Work to be completed: Copy out every line holding the string "list" from the records below.

Collection entries:

(** In a graph built through the public interface, [dfs] from a node
    returns: the result has no item twice, holds only nodes, is no longer
    than the node count, and begins with the start item unless the depth
    limit is negative, in which case it is empty. An unknown start item
    gives the empty list. *)
Theorem dfs_properties (g : ProductGraph) (start_item : string)
    (max_depth : option Z) :
  reachable_graph g →
  (start_item ∈ nodes g →
   ∃ r, dfs g start_item max_depth = Done r
        ∧ NoDup r ∧ Forall (λ x, x ∈ nodes g) r
        ∧ length r ≤ get_node_count g
        ∧ head r = if depth_exceeded max_depth 0 then None
                   else Some start_item)
  ∧ (start_item ∉ nodes g → dfs g start_item max_depth = Done []).
Proof.
  intros Hwf%reachable_graph_wf. split; last first.
  { intros Hnin. unfold dfs, get_all_nodes. by rewrite decide_False. }
  intros Hin. unfold dfs, get_all_nodes. rewrite decide_True by done.
  destruct (dfs_recursive_init g max_depth (λ x, x ∈ nodes g) start_item)
    as (st & -> & (Hnd & _ & Hall) & Hpre & Hnil); [|done|].
  { intros x y _ He. by apply (graph_wf_edge_node g x y). }
  exists st.2. split; [done|]. split; [done|]. split; [done|].
  split; [by apply NoDup_length_le_size|].
  destruct (depth_exceeded max_depth 0).
  - by rewrite Hnil.
  - destruct Hpre as [k ->]; done.
Qed.

Lemma dfs_properties_witness :
  let g := run_ops [OpAddEdge "Bread" "Milk" 5; OpAddEdge "Bread" "Butter" 3;
                    OpAddEdge "Milk" "Eggs" 4; OpAddEdge "Bread" "Eggs" 2] in
  reachable_graph g
  ∧ (("Bread"%string ∈ nodes g →
      ∃ r, dfs g "Bread" (Some 1%Z) = Done r
           ∧ NoDup r ∧ Forall (λ x, x ∈ nodes g) r
           ∧ length r ≤ get_node_count g
           ∧ head r = if depth_exceeded (Some 1%Z) 0 then None
                      else Some "Bread"%string)
     ∧ ("Bread"%string ∉ nodes g → dfs g "Bread" (Some 1%Z) = Done [])).
Proof.
  intros g. assert (Hr : reachable_graph g) by (eexists; reflexivity).
  split; [exact Hr|]. exact (dfs_properties g "Bread" (Some 1%Z) Hr).
Defined.

(** Without a depth limit, a call leaves every neighbour of a newly visited
    item visited. *)
Definition dfs_closes (g : ProductGraph) (V V' : gset string) : Prop :=
  V ⊆ V' ∧ ∀ v n, v ∈ V' → v ∉ V → has_edge g v n → n ∈ V'.

Lemma dfs_neighbors_closed g visit neighbors :
  (∀ n st st', visit n st = Done st' →
     n ∈ st'.1 ∧ dfs_closes g st.1 st'.1) →
  ∀ st st', dfs_neighbors visit neighbors st = Done st' →
    (∀ n, n ∈ neighbors → n ∈ st'.1) ∧ dfs_closes g st.1 st'.1.
Proof.
  intros Hvisit. induction neighbors as [|n ns IH]; intros st st' Hst.
  { cbn [dfs_neighbors] in Hst. simplify_eq. split.
    - by intros n ?%elem_of_nil.
    - split; [done|]. intros v n Hv Hnv. done. }
  cbn [dfs_neighbors] in Hst. destruct (decide (n ∈ st.1)) as [Hn|Hn].
  - destruct (IH st st' Hst) as [Hall Hcl]. split; [|done].
    intros x [->|Hx]%elem_of_cons; [|by apply Hall].
    destruct Hcl as [Hsub _]. set_solver.
  - destruct (visit n st) as [st1|] eqn:Hv; [|done].
    destruct (Hvisit n st st1 Hv) as [Hn1 [Hsub1 Hcl1]].
    destruct (IH st1 st' Hst) as [Hall [Hsub2 Hcl2]]. split.
    + intros x [->|Hx]%elem_of_cons; [set_solver|by apply Hall].
    + split; [set_solver|]. intros v x Hv' Hnv He.
      destruct (decide (v ∈ st1.1)) as [Hv1|Hv1].
      * apply Hsub2. by apply (Hcl1 v x).
      * by apply (Hcl2 v x).
Qed.

Lemma dfs_recursive_closed g fuel :
  ∀ item depth st st',
    dfs_recursive g None fuel item depth st = Done st' →
    item ∈ st'.1 ∧ dfs_closes g st.1 st'.1.
Proof.
  induction fuel as [|fuel IH]; intros item depth st st' Hst; [done|].
  cbn [dfs_recursive depth_exceeded] in Hst.
  destruct (decide (item ∈ st.1)) as [Hin|Hnin].
  { simplify_eq. split; [done|]. split; [done|]. intros v n Hv Hnv. done. }
  apply (dfs_neighbors_closed g) in Hst as [Hall [Hsub Hcl]].
  - cbn [fst] in *. split; [set_solver|]. split; [set_solver|].
    intros v n Hv Hnv He. destruct (decide (v = item)) as [->|Hne].
    + by apply Hall.
    + apply (Hcl v n); [done|set_solver|done].
  - intros n st0 st1 Hv. by apply (IH n (depth + 1)%Z).
Qed.

(** [dfs(start)] without a depth limit returns exactly the items that a walk
    from [start] reaches, whatever the state of the graph object. *)
Theorem dfs_reaches_exactly (g : ProductGraph) (start_item : string) :
  start_item ∈ nodes g →
  ∃ r, dfs g start_item None = Done r
       ∧ ∀ x, x ∈ r ↔ ∃ q, is_walk g start_item q x.
Proof.
  intros Hin. unfold dfs, get_all_nodes. rewrite decide_True by done.
  destruct (dfs_recursive_init g None (λ x, ∃ q, is_walk g start_item q x)
              start_item) as (st & Hst & (Hnd & Hvr & Hall) & _).
  { intros x y [q Hq] He. exists (q ++ [y]). by eapply is_walk_snoc. }
  { exists [start_item]. apply walk_here. }
  rewrite Hst. exists st.2. split; [done|]. intros x. split.
  - intros Hx. by eapply Forall_forall in Hall.
  - intros [q Hq]. apply Hvr.
    apply dfs_recursive_closed in Hst as [Hs [_ Hcl]]. cbn [fst] in Hcl.
    apply (is_walk_closed g (λ x, x ∈ st.1) start_item q x); [|done|done].
    intros v n Hv He. apply (Hcl v n); [done|set_solver|done].
Qed.

Lemma dfs_reaches_exactly_witness :
  let g := run_ops [OpAddEdge "Bread" "Milk" 5; OpAddEdge "Milk" "Eggs" 4;
                    OpAddNode "Tea"] in
  "Bread"%string ∈ nodes g
  ∧ ∃ r, dfs g "Bread" None = Done r
         ∧ ∀ x, x ∈ r ↔ ∃ q, is_walk g "Bread" q x.
Proof.
  intros g. assert (Hin : "Bread"%string ∈ nodes g).
  { apply (bool_decide_unpack _). by vm_compute. }
  split; [exact Hin|]. exact (dfs_reaches_exactly g "Bread" Hin).
Defined.

(** ** Rankings: [get_top_connections] and the sorts by weight *)

(** [l[:n]] for an [int] [n]: a negative [n] counts from the end of [l]. *)
Definition py_slice_to {A} (n : Z) (l : list A) : list A :=
  if bool_decide (n < 0)%Z then take (length l - Z.to_nat (- n)) l
  else take (Z.to_nat n) l.

(** The order of [sorted(..., key=lambda x: x[1], reverse=True)]. *)
Definition by_weight_desc {K} (x y : K * Z) : bool :=
  bool_decide (y.2 ≤ x.2)%Z.

(** [graph.py], [get_top_connections] *)
Definition get_top_connections (g : ProductGraph) (item : string) (n : Z)
  : list (string * Z) :=
  match dict_get item (graph g) with
  | None => []
  | Some neighbors =>
      let sorted_neighbors := stable_sort by_weight_desc neighbors in
      py_slice_to n sorted_neighbors
  end.

(** [algorithms.py], [find_strongest_connections] *)
Definition find_strongest_connections (g : ProductGraph) (item : string)
    (n : Z) : list (string * Z) :=
  get_top_connections g item n.

Section stable_sort_facts.
Context {A : Type} (before : A → A → bool).
Hypothesis before_total : ∀ x y, before x y = true ∨ before y x = true.
Hypothesis before_trans :
  ∀ x y z, before x y = true → before y z = true → before x z = true.

Lemma stable_insert_sorted x l :
  StronglySorted (λ a b, before a b = true) l →
  StronglySorted (λ a b, before a b = true) (stable_insert before x l).
Proof.
  induction 1 as [|y l Hl IH Hy]; cbn [stable_insert].
  { repeat constructor. }
  destruct (before x y) eqn:Hxy.
  - constructor; [by constructor|]. constructor; [done|].
    eapply Forall_impl; [exact Hy|]. intros z Hz. by eapply before_trans.
  - constructor; [done|]. rewrite stable_insert_perm. constructor; [|done].
    destruct (before_total x y) as [Ht|Ht]; [congruence|done].
Qed.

Answer space:
    gives the empty list. *)
Definition py_slice_to {A} (n : Z) (l : list A) : list A :=
  : list (string * Z) :=
    (n : Z) : list (string * Z) :=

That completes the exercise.